D. An easily extensible network, such that new locations can be added easily, and existing locations can have additional capacity added and subtracted in accord with the other goals.
E. Redundant links (fibers or copper, as appropriate) available between all linked core components (preferably with automatic failover).
F. Spares on hand for just about everything – a good reason to use as few models of hardware as possible. If we develop a plan with 10 small 8-port switches in various locations, ideally all 10 will be identical and we will have one or two spares on the shelf at all times.
G. All network components should be on UPS power so that short and/or localized power outages do not bring down portions of the network. This is not terribly important, but should be kept in mind and allowed for when feasible.
H. (Added after the initial items above) Move IC-based devices (switches) away from beam line and attempt to reduce radiation load. Our working hypothesis, based on anecdotal evidence, is that at least some of the networking problems last year were caused by errors caused by radiation. The two "big" switches on the South Platform have historically always been in just about the WORST place for radiation load, so these need to be moved away from the beam line.
Document everything!
All hardware with an IP address should be labelled.
All installed cables should have a label on each end that is adequate to quickly locate the other end.
All patch panel ports with cables connected should be labelled appropriately to identify the other end.
All network equipment (switches, patch panels, cable runs, etc.) need to be documented, preferably in appropriate documents in Drupal.
Copper connections:
Use Cat5e or higher graded cables.
Use yellow cables for devices connected to the STARP network (130.199.60-61.x IP addresses).
Use green cables for devices connected to the DAQ/TRG network (172.16.x.x IP addresses).
Use colors other than yellow and green for any other network connections.
Use T568A termination when adding connectors to bare cable.
Fiber Connections:
Use 50 micron multi-mode fiber.
Use 1000Base-SX fiber transcievers where possible.
“starp”: 130.199.60.0/23
“DAQ/TRG”: 172.16.0.0/16 (non-routed)
“HPSS”: RCF network for DAQ → HPSS transfers
“Alexei”: Alexei’s video camera and laser network (currently consists of a switch on the South Platform and a switch in the DAQ room connected by a fiber pair?). This includes 3-4 PCs including obsolete Windows OSes (e.g. Win 98). No devices on this network are dual-homed, so it is very isolated from everything else and is mentioned here for completeness.

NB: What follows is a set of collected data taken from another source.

Lemma demo_cluster_nodes n w :
  demo_cluster !! n = Some w → (n = "n1"%string ∧ w = sim_init x07) ∨ (n = "n2"%string ∧ w = sim_init x09).
Proof.
  unfold demo_cluster. rewrite lookup_insert_Some, lookup_singleton_Some.
  intros [[? ?]|(_ & ? & ?)]; simplify_eq; auto.
Qed.
Lemma demo_fresh : fresh_cluster (TS:=sim_spec) demo_cluster.
Proof.
  intros n w [[_ ->]|[_ ->]]%demo_cluster_nodes;
    (split_and!; [apply sim_init_ready|apply sim_init_room; lia|reflexivity]).
Qed.
Lemma demo_well_configured :
  well_configured (D:=sim_data) (O:=sim_ops) (X:=sim_x509) (PI:=sim_pki_issue) (ET:=sim_text)
    (ED:=sim_enroll_deps) String.list_byte_of_string demo_env (dom demo_cluster).
Proof.
  intros a [wa Ha]%elem_of_dom. exists a, ["n1"; "n2"]%string.
  assert (∀ n w, demo_cluster !! n = Some w → n = "n1"%string ∨ n = "n2"%string) as Hn.
  { intros n w [[-> _]|[-> _]]%demo_cluster_nodes; auto. }
  split; [destruct (Hn _ _ Ha) as [->| ->]; split; repeat eexists; vm_compute; reflexivity|].
  intros b [wb Hb]%elem_of_dom. exists ("system:node:" +:+ b)%string, ("https://" +:+ a +:+ ":8443", "system:node:" +:+ b)%string.
  split; [destruct (Hn _ _ Ha) as [->| ->], (Hn _ _ Hb) as [->| ->]; split; repeat eexists; vm_compute; reflexivity|].
  split; [done|]. intros msg. exists b.
  destruct (Hn _ _ Hb) as [->| ->]; eexists _, [], _, _, []; split_and!; try reflexivity;
    first [done|exists tt; reflexivity].
Qed.

Lemma cluster_refines_origins_witness :
  ∃ ws, cluster_steps (O:=sim_ops) (X:=sim_x509) (PI:=sim_pki_issue) (ET:=sim_text) (ED:=sim_enroll_deps)
          String.list_byte_of_string demo_env demo_operations demo_cluster = Some ws ∧
        refines (TS:=sim_spec) demo_cluster ws demo_origins.
Proof.
  pose proof (cluster_refines_origins (TS:=sim_spec) (L:=sim_data_laws) (KL:=sim_key_id_laws) (X:=sim_x509)
    (PI:=sim_pki_issue) (ET:=sim_text) (ED:=sim_enroll_deps) String.list_byte_of_string demo_env
    demo_cluster demo_operations (λ _ _ wn wm _ _, sim_ids_distinct _ _) demo_fresh demo_well_configured) as H.
  assert (spec_steps demo_operations (no_keys (A:=World (TssOps:=sim_ops)) demo_cluster) = Some demo_origins) as E
    by (vm_compute; reflexivity).
  rewrite E in H. destruct H as (ws & H1 & H2 & _). exists ws. split; [exact H1|exact H2].
Defined.
(** C35. Running the tool again is harmless: once the document of a run has been
    put among the statement files, the same run succeeds and emits no statement. *)
Theorem rerun_emits_nothing fs now write cli e p :
  reads_back → (∀ path text, write path text = Ok tt) →
  vex_run fs now write cli = Ok e →
  is_statement_file p = true → p ≠ cli_grype_json cli → p ∉ cli_sbom cli →
  (∀ es, read_dir fs (cli_vex_dir cli) = Ok es → Ok p ∉ es) →
  Z.of_nat (length (text_bytes (em_text e))) ≤ MAX_INPUT_FILE_BYTES →
  ∃ e' ts, vex_run (with_file fs (cli_vex_dir cli) p (text_bytes (em_text e))) now write cli = Ok e' ∧
    em_text e' = (json_print_pretty (ser_Document (build_document [] (cli_id cli) (cli_author cli) ts)) +:+ newline)%string ∧
    em_counts e' = ((em_counts e).1.1, 0, (em_counts e).1.2 + (em_counts e).2)%nat.
Proof.
  intros Hrb Hw He Hst Hg Hsb Hfresh Hlen. unfold vex_run in He.
  apply bind_Ok in He as (bytes & Hb%map_err_Ok & He). apply bind_Ok in He as (grype & Hgr%map_err_Ok & He).
  apply bind_Ok in He as (sboms & Hs & He). apply bind_Ok in He as (tr & Htr%map_err_Ok & He).
  apply bind_Ok in He as (ts & Hts & He). cbv zeta in He.
  set (out := compute_presence_vex grype sboms tr (cli_product_purl cli) ts) in *.
  set (doc := build_document out (cli_id cli) (cli_author cli) ts) in *.
  apply bind_Ok in He as (text & Htext%map_err_Ok & He). apply bind_Ok in He as ([] & _ & [= <-]).
  cbn [em_text em_counts fst snd] in *. set (fs' := with_file _ _ _ _).
  assert (load_triaged_from_vex_dir fs' (cli_vex_dir cli) = Ok (list_to_set (vex_cves out) ∪ tr)) as Htr'.
  { apply (load_triaged_with_file fs (cli_vex_dir cli) p _ doc tr); [done..| |done].
    injection Htext as <-. by apply document_text_round_trip. }
  assert (∀ q, q ≠ p → read_file_capped fs' q = read_file_capped fs q) as Hother by (intros q; apply with_file_other).
  eexists _, ts. split.
  { unfold vex_run. rewrite Hother by done. rewrite Hb. cbn [map_err mbind outcome_bind].
    rewrite Hgr. cbn [map_err mbind outcome_bind].
    rewrite (load_sboms_same fs) by (intros q Hq; apply Hother; by intros ->). rewrite Hs.
    cbn [mbind outcome_bind]. rewrite Htr'. cbn [map_err mbind outcome_bind]. rewrite Hts. cbn [mbind outcome_bind].
    rewrite (triaged_output_empty grype sboms tr _ (cli_product_purl cli) ts ts)
      by (apply union_subseteq_r || apply union_subseteq_l).
    cbv zeta. unfold to_string_pretty, derived_json. cbn [map_err mbind outcome_bind].
    assert (∀ text, match cli_output cli with
      | Some path => map_err (λ e, "failed to write --output " +:+ path +:+ ": " +:+ io_display e)%string (write path text)
      | None => Ok tt end = Ok tt) as Hout by (intros; destruct (cli_output cli); [by rewrite Hw|done]).
    rewrite Hout. reflexivity. }
  cbn [em_text em_counts]. split; [done|].
  pose proof (triaged_size grype sboms tr (cli_product_purl cli) ts) as Hz. cbv zeta in Hz. fold out in Hz.
  rewrite Hz. unfold vex_cves. by rewrite length_fmap.
Qed.
End Theorems.
(* ===== verification/VexCli.v ===== *)
(** The command line of [auto-vex-presence],
    [src/crates/sceau-vex/src/bin/auto_vex_presence.rs], on the matcher of [Clap.v],
    and the process from its arguments to its exit code. *)
From S2P Require Import Prelude Host Clap Vex.

(** [#[derive(Parser)]] for [Cli]. *)
Definition vex_command : ClapCommand := {|
  globals := [];
  args := [text_arg "grype-json" true None; list_arg "sbom" true; text_arg "vex-dir" true None;
           text_arg "product-purl" true None; text_arg "id" true None;
           text_arg "author" false (Some "auto-vex-presence"%string);
           text_arg "timestamp" false None; text_arg "output" false None]%string;
  subcommands := []
|}.

Section VexCli.
Context `{C : Clap}.
Definition VexCli_from_arg_matches (m : ArgMatches) : outcome ClapError VexCli :=
  grype_json ← one_text m "grype-json";
  vex_dir ← one_text m "vex-dir";
  product_purl ← one_text m "product-purl";
  id ← one_text m "id";
  author ← one_text m "author";
  Ok (mkVexCli grype_json (many_text m "sbom") vex_dir product_purl id author
        (maybe_text m "timestamp") (maybe_text m "output")).
Definition VexCli_try_parse_from (argv : list string) : outcome ClapError VexCli :=
  m ← try_get_matches_from vex_command argv; VexCli_from_arg_matches m.

(** The process; [Cli::parse] prints clap's message and ends it if the command line is
    not accepted, and also for [--help] and [--version]. *)
Definition auto_vex_presence `{J : Json} `{K : Clock} (argv : list string) (fs : Fs) (now_utc : Instant)
  (write : string → string → outcome IoError unit) : Exited :=
  match VexCli_try_parse_from argv with
  | Ok cli => vex_main fs now_utc write cli
  | Err e => mkExited (clap_exit_code e) (clap_stdout e) (clap_stderr e)
  | Panic => mkExited EXIT_PANIC "" ""
  end.
End VexCli.

Lemma vex_scope m : NoDup (arg_long <$> in_scope vex_command m).
Proof.
  unfold in_scope. destruct (subcommand_name m); apply (bool_decide_unpack _); vm_compute; exact I.
Qed.
Lemma vex_parse_ok `{C : Clap} {CL : ClapLaws} argv cli :
  VexCli_try_parse_from argv = Ok cli → cli_sbom cli ≠ [].
Proof.
  intros (m & Hm & Hc)%bind_Ok. repeat apply bind_Ok in Hc as (? & _ & Hc). injection Hc as <-. cbn.
  apply (many_text_ok _ _ _ Hm (vex_scope m)). unfold in_scope. cbn. right. by left.
Qed.

(** C39. No finding is ever dismissed without an SBOM: the tool exits with 0 after a
    run only if at least one SBOM was named on its command line, and each of them
    was loaded and has a component; and a command line that is refused prints no
    statement, unless it asks for the tool's help or version, which exits with 0
    too but is no run. *)
Theorem nothing_dismissed_without_sbom `{C : Clap} {CL : ClapLaws} `{J : Json} `{K : Clock} argv fs now write :
  (∀ e, VexCli_try_parse_from argv = Err e → exit_code (auto_vex_presence argv fs now write) ≠ EXIT_SUCCESS →
     stdout (auto_vex_presence argv fs now write) = ""%string) ∧
  ∀ cli, VexCli_try_parse_from argv = Ok cli →
    exit_code (auto_vex_presence argv fs now write) = EXIT_SUCCESS →
    cli_sbom cli ≠ [] ∧
    Forall (λ path, ∃ s c cs, load_sbom_from_path fs path = Ok s ∧ components s = Some (c :: cs)) (cli_sbom cli).
Proof.
  unfold auto_vex_presence. split; [intros e ->; apply clap_errors_on_stderr|]. intros cli Hcli. rewrite Hcli. intros Hx.
  split; [by eapply vex_parse_ok|].
  assert (∃ e, vex_run fs (now_rfc3339 now) write cli = Ok e) as [e He].
  { unfold vex_main in Hx. destruct (vex_run fs _ write cli); [by eexists|done..]. }
  destruct (vex_run_sboms _ _ _ _ _ He) as (sboms & Hs).
  apply Forall_lookup. intros i path Hi.
  destruct (Forall2_lookup_l _ _ _ _ _ Hs Hi) as (s & _ & Hl). destruct (load_sbom_ok _ _ _ Hl) as (c & cs & ?).
  by exists s, c, cs.
Qed.

(** * Examples *)
Definition vex_argv : list string :=
  ["--grype-json"; "grype.json"; "--sbom"; "sbom.json"; "--vex-dir"; ".vex"; "--product-purl"; "pkg:oci/sceau";
   "--id"; "id"; "--timestamp=t"]%string.
Definition vex_cli_of (argv : list string) : option VexCli :=
  match VexCli_try_parse_from (C:=sim_clap) argv with Ok cli => Some cli | _ => None end.
Example vex_argv_parses : vex_cli_of vex_argv = Some demo_vex_cli.
Proof. vm_compute. reflexivity. Qed.
Example vex_needs_sbom : vex_cli_of (take 2 vex_argv ++ drop 4 vex_argv) = None.
Proof. vm_compute. reflexivity. Qed.
Example vex_takes_many_sboms :
  cli_sbom <$> vex_cli_of (vex_argv ++ ["--sbom=other.json"]%string) = Some ["sbom.json"; "other.json"]%string.
Proof. vm_compute. reflexivity. Qed.

Lemma nothing_dismissed_without_sbom_witness :
  cli_sbom demo_vex_cli ≠ [] ∧
  Forall (λ path, ∃ s c cs, load_sbom_from_path (H:=sim_json) sim_vex_fs path = Ok s ∧ components s = Some (c :: cs))
    (cli_sbom demo_vex_cli).
Proof.
  apply (proj2 (nothing_dismissed_without_sbom (CL:=sim_clap_laws) (J:=sim_json) (K:=sim_clock) vex_argv sim_vex_fs
    0 (λ _ _, Ok tt)) demo_vex_cli); vm_compute; reflexivity.
Defined.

“trailers”: 130.199.162. - includes wired connections for printers, vistors’ laptops and workstations not directly involved in operations and may exist outside of the trailers, such as the Control Room for visitors’ laptops while on shift.
“Wireless”: Not really relevant conceptually, but there are also three ITD wireless access points in the area.
“C-AD 108” and “C-AD 90”: C-AD has at least two networks operating in the DAQ and Control Rooms, which are left well enough alone in their hands, but are mentioned here for the sake of completeness.